Lemma heap_eq (h : heap X86.state) a :
  (h_arch h, h_proc h, h_locked h, h_all_unlocked h, l_memRoot h, l_bestBet h, l_allocated h, l_inuse h,
   l_warningCount h, l_errorCount h, l_possibleOverruns h) = (a, 0, 0, 0, 0, 0, 0, 0, 0, 0, 0) ->
  h = heap_init (h_mem h) a.
Proof. destruct h. simpl. intros [=]. by subst. Qed.

Lemma demo_base : phy_base (pg_phy demo_paged) = heap_init (get_mem demo_paged) (X86.State 8192).
Proof. apply heap_eq. vm_compute. reflexivity. Qed.
Lemma demo_paged_ranges : m_ranges (get_mem demo_paged) = demo_ranges.
Proof. vm_compute. reflexivity. Qed.

Lemma demo_heap_ok : heap_inv (phy_base (pg_phy demo_paged)) [].
Proof.
  rewrite demo_base. apply heap_init_inv. exists 0. destruct demo_paged_facts as (_ & Hp & _).
  split_and!; [exact Hp|done|]. apply demo_high; [apply demo_paged_ranges|done..].
Qed.

(** A pool checked by evaluation. *)
Definition pool_check (m : mem) (b : Z) (h n : nat) : bool :=
  forallb (fun k => Z.odd (rd m (b + Z.of_nat k))) (seq 0 h) &&
  forallb (fun k => rd m (b + Z.of_nat k) =? 0) (seq h n).

Lemma pool_checked m b h n :
  pool_check m b h n = true -> mapped_range m b (Z.of_nat (h + n)) ->
  pool m b (Z.of_nat (h + n)) (Z.of_nat h).
Proof.
  intros [H1 H2]%andb_true_iff Hm. rewrite forallb_forall in H1, H2.
  split; [lia|done| |]; intros k Hk.
  - specialize (H1 (Z.to_nat k)). rewrite Z2Nat.id in H1 by lia. apply H1, in_seq. lia.
  - specialize (H2 (Z.to_nat k)). rewrite Z2Nat.id in H2 by lia. apply Z.eqb_eq, H2, in_seq. lia.
Qed.

Definition demo_heap1 : heap X86.state := run_state (Liballoc.malloc 8192) (phy_base (pg_phy demo_paged)).

Lemma demo_heap1_room : X86.pages_room (h_mem demo_heap1) (h_arch demo_heap1) (new_pages (8192 + 32)).
Proof.
  assert (Ha : h_arch demo_heap1 = X86.State 8192) by (vm_compute; reflexivity). rewrite Ha.
  exists 2. split; [|vm_compute; discriminate].
  apply (pool_checked _ 8192 2 126); [vm_compute; reflexivity|].
  apply demo_low; [vm_compute; reflexivity|done..].
Qed.

(** What a fresh heap owns: the bitmap and the pages of the window. *)
Lemma fresh_bytes m a :
  pool m 8192 128 0 -> owned (heap_init m (X86.State 8192)) [] a ->
  8192 <= a < 8320 \/ 3221225472 <= a < 3225419776.
Proof.
  intros Hp [(j & Hj & _)|[Ha|(h & Hh & Ha)]]; [by apply elem_of_nil in Hj|by left|].
  simpl in Hh. assert (h = 0) as -> by (by eapply X86.pool_unique). right.
  unfold KHEAP_VIRTUAL_START, PAGE in Ha. lia.
Qed.

Lemma demo_heap1_eq p b : Liballoc.malloc 8192 (phy_base (pg_phy demo_paged)) = Ret p b -> b = demo_heap1.
Proof. intros Hrun. unfold demo_heap1, run_state. by rewrite Hrun. Qed.

#[local] Opaque demo_paged demo_heap1.

Lemma create_directory_spec_witness :
  wp (create_new_page_directory (G := list mjr) 4194304 8388608) (fun dir s' =>
    walk (phys_rd (get_mem s')) dir 4198404 = Some 8392708) demo_paged.
Proof.
  destruct demo_paged_facts as (Hk & Hp & Epd & Ekpt & Efpt).
  assert (Hbyte : forall a, owned (phy_base (pg_phy demo_paged)) [] a ->
    8192 <= a < 8320 \/ 3221225472 <= a < 3225419776).
  { rewrite demo_base. intros a. by apply fresh_bytes. }
  eapply wp_mono; [apply (create_directory_spec demo_paged [] 4194304 8388608)|].
  - exact demo_heap_ok.
  - exists 0. rewrite demo_base. split; [exact Hp|vm_compute; discriminate].
  - intros p b Hrun. assert (b = demo_heap1) as ->; [|exact demo_heap1_room].
    by apply (demo_heap1_eq p).
  - intros [].
  - rewrite Epd, Ekpt, Efpt. exact Hk.
  - unfold tables_safe. rewrite Ekpt, Efpt. intros p Hpp. split_and!; [lia|lia|by destruct Hpp as [->| ->]|].
    intros a Ha. split; [intros Hb; apply Hbyte in Hb; lia|].
    rewrite demo_base. intros [Hl _]. by apply Hl.
  - intros p Hall. assert (Hlo := Hall p). assert (Hhi := Hall (p + 8191)).
    destruct (Hbyte p) as [?|?]; [apply Hall; unfold in_block; lia| |];
      (destruct (Hbyte (p + 8191)) as [?|?]; [apply Hall; unfold in_block; lia| |]); [lia| | lia|split; lia].
    destruct (Hbyte 8320) as [?|?]; [apply Hall; unfold in_block; lia|lia|lia].
  - lia.
  - done.
  - done.
  - lia.
  - lia.
  - intros dir s' (g' & _ & _ & [Hu _ _]). rewrite (Hu 4198404); [reflexivity|lia|reflexivity].
Defined.

(** The second page of the region at 4 MB, in a table at 0x6000 the directory
    at 0x5000 names. *)
Lemma replace_page_misses_witness :
  wp (replace_page 20480 4198400 7) (fun _ s' => rd32 (get_mem s') (24576 + 4) = 0)
    (mwrite (Mem ∅ demo_ranges) 20484 (le32 24576)).
Proof.
  eapply wp_mono; [apply (replace_page_misses _ 20480 4198400 7 24576)|].
  - lia.
  - done.
  - done.
  - by apply demo_low.
  - done.
  - by apply demo_low.
  - intros _ s' [Hi _]. change (24576 + 4) with (24576 + 4 * 1). rewrite (Hi 1) by lia. reflexivity.
Defined.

★ ★ ★ ★ ★

Exercise prompt: Out of the entries above, write out only the lines between the line holding "Lemma demo_heap1_eq p" and the line holding "assert (Hbyte : forall", inclusive, each exactly as given.

Task answer:
Lemma demo_heap1_eq p b : Liballoc.malloc 8192 (phy_base (pg_phy demo_paged)) = Ret p b -> b = demo_heap1.
Proof. intros Hrun. unfold demo_heap1, run_state. by rewrite Hrun. Qed.

#[local] Opaque demo_paged demo_heap1.

Lemma create_directory_spec_witness :
  wp (create_new_page_directory (G := list mjr) 4194304 8388608) (fun dir s' =>
    walk (phys_rd (get_mem s')) dir 4198404 = Some 8392708) demo_paged.
Proof.
  destruct demo_paged_facts as (Hk & Hp & Epd & Ekpt & Efpt).
  assert (Hbyte : forall a, owned (phy_base (pg_phy demo_paged)) [] a ->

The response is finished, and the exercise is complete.